The encouraging news for Renzi is that, unlike its rivals, the Democratic party, a descendant of Italy’s once-powerful Communist party, still has enough presence across the country to mount a big get-out-the-vote operation. But membership has dwindled over the years, and a substantial chunk of the PD opposes the reforms, lowering enthusiasm.

"Naturally, the PD has its traditional capacity to mobilise, but the old model has been consumed; it is not like it was in the 1980s or 1990s," says Deborah Bergamini, a spokeswoman for Berlusconi, one of the leaders of the "No" camp. "We are also doing a lot, in every corner of Italy, and we don't have the same machinery."

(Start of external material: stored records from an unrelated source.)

(* ===== verification/Prelude.v ===== *)
(** * A verification development of libgpuarray's BLAS generator [gen_blas.py]

    The program.  [src/gen_blas.py] is a Python 2 script that, from one
    declarative table of three BLAS operations ([make_ops], lines 6-28:
    [gemv], [gemm], [ger]), renders five coupled artifacts through Mako
    templates:
    - [GENERIC_TMPL] (generic_blas.inc.c): per element type, a static
      function [s<op>]/[d<op>] forwarding to a backend and the backend
      dispatch table [<NAME>_ops];
    - [BUFFERBLAS_TMPL] (gpuarray/buffer_blas.h): the enums
      [cb_order]/[cb_transpose] and the struct [gpuarray_blas_ops] of
      function pointers;
    - [BLAS_TMPL] (gpuarray/blas.h): the public [GpuArray_r<op>]
      declarations and the per-type [#define] aliases;
    - [ARRAYBLAS_TMPL] (gpuarray_array_blas.c): the body of
      [GpuArray_r<op>], the runtime validation and layout-negotiation
      pipeline (type, rank, alignment, dimension checks, fallback copies
      of non-contiguous inputs, storage-order detection with transpose
      correction, backend dispatch, cleanup of the copies);
    - [BLAS_PYX_TMPL] (pygpu/blas.pyx): the Cython binding, which infers
      and allocates a missing output and copies a supplied one unless
      asked to overwrite it.
    The Python classes [Argument]/[scalar]/[size]/[inc]/[trans]/
    [matrix]/[vector] (lines 30-137) render each argument on every
    surface; [BlasOp] (lines 139-193) aggregates them; the C and Cython
    snippets [check_dims_*], [setup_order_*], [py_ensure_output_*]
    (lines 202-375) are the operation-specific parts of the pipeline.

    The development (files in dependency order, as in _CoqProject):
    - [Prelude]: this header; association lists keyed by strings (the C
      locals of the generated functions), the Python string helpers the
      generator uses ([str.lower], [str.upper], [s[-1]], [', '.join]),
      the control-flow result [cres] of a C statement (continue, [return],
      [goto cleanup], undefined behaviour) with its [let*] notation in
      [blas_scope], the hint databases [blas] and [blas_rw].
    - [Dtype]: the type registry ([Dtype], [float], [double], lines
      195-200) and the runtime typecodes and element sizes it maps to.
    - [Runtime]: the runtime objects the generated C code manipulates:
      [GpuArray] (dims, byte strides, offset, flags as a bit field, data
      handle), the enums of buffer_blas.h, the error codes, the
      contiguity flags and [GpuArray_copy], and the [BlasRuntime]
      interface (context lookup, backend table, backend calls) that the
      pipeline calls and treats as an opaque collaborator; the frame of
      locals of a generated [GpuArray_r<op>] and its heap of temporaries.
    - [Args]: the [Argument] class hierarchy as one inductive type with
      one constructor per Python class, and every [format_*] renderer.
    - [BlasOp]: the [BlasOp] record and its selectors and list renderers
      ([matrix_args], [array_args], [simple_args], [py_args],
      [format_arguments], [format_blas_args], [format_pyargs], ...).
    - [Layout]: [check_dims_gemv/gemm/ger] and [setup_order_gemv/gemm/
      ger] (lines 202-365) as frame transformers, and the binding's
      [py_ensure_output_*] fragments on the Python frame.
    - [Ops]: the table [make_ops] (lines 6-28), with each operation's
      fragments attached.
    - [Pipeline]: the body of [GpuArray_r<op>] rendered by
      [ARRAYBLAS_TMPL] (lines 567-674), generic over the operation as the
      template is, in an explicit state monad [CM] over the frame of
      locals and the heap (live buffers, next handle, backend calls):
      [check_typecode], [check_nd_type], [check_aligned], [check_dims],
      [set_elsize], [contig_all] (with [copy_into], the fallback copy:
      on success a fresh buffer of the heap and [Ap = &copyA], recorded
      in the frame's list of copies; on failure [goto cleanup] with the
      copy's error), [setup_order], [get_ctx], [get_blas_setup],
      [call_backend], then [cleanup], which releases the recorded
      copies of the input arrays; [GpuArray_r] binds the parameters and
      runs it.
    - [PyBinding]: the Cython wrapper [def <op>(...)] and
      [pygpu_blas_r<op>] (lines 697-742) as [py_op].
    - [Fixtures]: runtimes whose operations succeed ([rt_ok]) or whose
      copies fail ([rt_nomem]), and concrete arrays, for the witnesses.
    - [Surfaces]: the rendered signatures, calls, entry names and
      options over the whole table.
    - [TableWF]: the well-formedness of [make_ops] that the templates
      and the generated code rely on, as a record of propositions
      decided by a boolean check ([op_wfb], by reflection).
    - [Templates]: the text of [GENERIC_TMPL] (generic_blas.inc.c),
      [BUFFERBLAS_TMPL] (buffer_blas.h), [BLAS_TMPL] (blas.h) and the
      externs and wrappers of [BLAS_PYX_TMPL], line by line as Mako
      renders them ([render_generic], [render_bufferblas],
      [render_blas], [render_pyx_head]).
    - [TemplateProps]: those texts read back as the C preprocessor and
      compiler read them (struct fields, initializers, macro expansion,
      parameter lists).
    - [LayoutProps]: the spec's negotiation as functions of the caller's
      matrices (native order and leading dimension, corrected flag,
      shape of [op(A)]) and the refinement of every [check_dims_*] and of
      [setup_order_gemm] by them.
    - [Negotiation]: what a BLAS routine addresses under an order, flag
      and leading dimension, against what the caller's strides address.
    - [PipelineSteps]: one equation per statement of the body and the
      run lemmas that chain them.
    - [PipelineProps]: the invariant of the pipeline's state ([inv]: the
      live buffers are the copies the frame records followed by those
      live at entry, each input array copied at most once, nothing copied
      under [nocopy]), kept by every statement on every exit, and the
      cleanup releasing exactly the copies.
    - [Safety], [SafeOps]: a Hoare logic over [CM] ([csafe], [triple]),
      the frame invariant of each stage, the interface [SafeOp] that an
      operation's fragments satisfy (a typeclass, with an instance per
      operation of [make_ops]) and the totality of [GpuArray_r].
    - [Dispatch], [ErrorPaths], [CopyPath], [FailedCopy]: the end-to-end
      behaviour of [GpuArray_rgemm], [GpuArray_rgemv], [GpuArray_rger]:
      the exact backend call on valid arguments, each error exit, and
      the copy fallback when the copy succeeds and when it fails.
    - [PyProps]: the binding's output inference and examples.
    - [EndToEnd]: the binding's [gemm] over the pipeline, composed
      from the components' own equations: the frame of the Python call,
      the inference, the output copy, [pygpu_blas_rgemm] and the
      pipeline's call.
    - [Increments]: the increment argument of the backend call and its
      [size_t]/[int] conversions.

    What the theorems show (claim ids in PROJECT.json).  When copying
    is allowed and an input needs the fallback, a successful copy is
    what the backend sees: [gemm] is called on the Fortran-ordered copy
    of [A] (its context, its buffer, its leading dimension, [transA]
    corrected for it) (C1) and [gemv] on the copy of a negatively
    strided [X] with increment 1 (C4), and the copy is released before
    the function returns; a failed copy returns its own error with the
    heap unchanged (C5, C6).  For every operation of the table, a call
    leaves live exactly the buffers live before it (C2), and under
    [nocopy] allocates nothing (C12).  On well-formed parameters every
    [GpuArray_r<op>] returns a status on every path, whatever the
    runtime answers (C3).  On valid arguments each [GpuArray_r<op>]
    makes exactly one backend call, with the storage order of the
    order-defining matrix, the flags corrected to that order, the native
    leading dimensions and the increments in elements, and returns the
    backend's status (C7-C9).  Through the binding, [gemm] without [C]
    allocates it and makes its one call on it (C10), and with a [C] and
    without [overwrite_c] writes a fresh copy, never the caller's [C]
    (C11).  The increment argument [Xp->strides[0] / elsize] is the
    stride in elements in the range of [int] and wraps beyond (C13,
    C14).  Under the negotiated order, flags and leading dimensions the
    backend addresses exactly the caller's elements of [op(A)], [op(B)]
    and [C] for [gemm] (C15), of [op(A)] for [gemv] (C16) and of [A]
    for [ger] (C17), though the spec words the leading dimension of a
    column-major [A] otherwise (C18).  The struct of buffer_blas.h, the
    table of generic_blas.inc.c, the functions its macros define, blas.h
    and the Cython externs and wrappers agree name by name and parameter
    by parameter (C19-C21), and the table they are rendered from is well
    formed (C22).  Every check that fails returns its error code and
    leaves the heap unchanged, in the order the code checks (C23-C29);
    the fragments compute the spec's shapes (C30-C32).  The binding
    infers the spec's output shapes and requires [beta = 0] (C33-C36),
    except that [ger] does not check its vectors' ranks (C37).

    Bounds and widths.  No definition of the program uses fuel: every
    recursion is structural, on argument lists or strings, so the
    totality of [GpuArray_r] (C3) needs no bound.  [size_t] is 64 bits and
    [int] 32 bits (the platforms libgpuarray targets); the conversions
    are written out modulo [2^64] and [2^32].  Sizes and strides are
    [Z]; [size_t] overflow of dimension products is not modelled, as
    the code never multiplies them.

    Open work, where the development could go further: the error exits of [GpuArray_rgemv]/[GpuArray_rger] beyond the ones
    shown; the addressing of the vectors by their increments; the
    binding's [gemv] and [ger] over the pipeline, as [EndToEnd] does
    for [gemm]; the declarations of the size
    locals of [GpuArray_r<op>] (line 579) against the sizes its
    fragments set.

    Not modelled: the Mako templating engine itself (each template is
    written out as the list of lines Mako renders from it); the
    [#include] preamble of [ARRAYBLAS_TMPL] (lines 558-566, text with no
    behaviour); the numeric kernels of the backends (an opaque
    [BlasRuntime]); the runtime's allocator beyond fresh handles; the
    script's file output (lines 743-772, pure I/O). *)

From Stdlib Require Import String Ascii List Bool Arith ZArith Lia.
Import ListNotations.
Open Scope string_scope.

Declare Scope blas_scope.
Delimit Scope blas_scope with blas.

One of the obstacles to data-driven electoral analysis in Italy compared to the US is that government information on who voted in which election is not available to the campaigns. However, the Democratic party has access to its own lists of primary voters, an important starting-point for Arzarello.

He is working with his deputy Mattia Tarelli, who worked for Hillary Clinton's campaign in Iowa and at its Brooklyn headquarters, and their team of roughly 10,000 volunteers, who have been making phone calls and knocking on doors for Renzi.

Some have been trained in one of 26 sessions run by Dave Hunter, Messina's top lieutenant on field operations, who has been living in Rome in the months leading up to the vote.

Adapt advice

The trick has been to adapt the advice coming from the US consultants to Italian culture. “In the US, they suggest the ‘pledge to vote’, which is very solemn. In Italy, we say ‘we count on you’,” says Arzarello. “You can’t give an Italian activist a fixed script to recite – they have to communicate authenticity, to speak and try to convince people.”

Arzarello says the “Yes” campaign is trying to recreate a similar dynamic to Obama’s 2008 campaign efforts in Florida, where young volunteers convinced elderly voters, who will be pivotal to the outcome in Italy, to back change.

Renzi’s campaign is betting that there is a silent majority in favour of the reforms but not captured by the polls. “Because of the violence and the tones used by the other side, you wouldn’t go to a bar and declare yourself a ‘Yes’ voter, you’ll be quiet,” says Arzarello.

That may be wishful thinking; even Arzarello acknowledges the likely limits to what a ground game can achieve. “I see a positive trend, but I am also superstitious,” he says. “The point is we want to wake up on the morning of December 5th knowing we did everything we could.”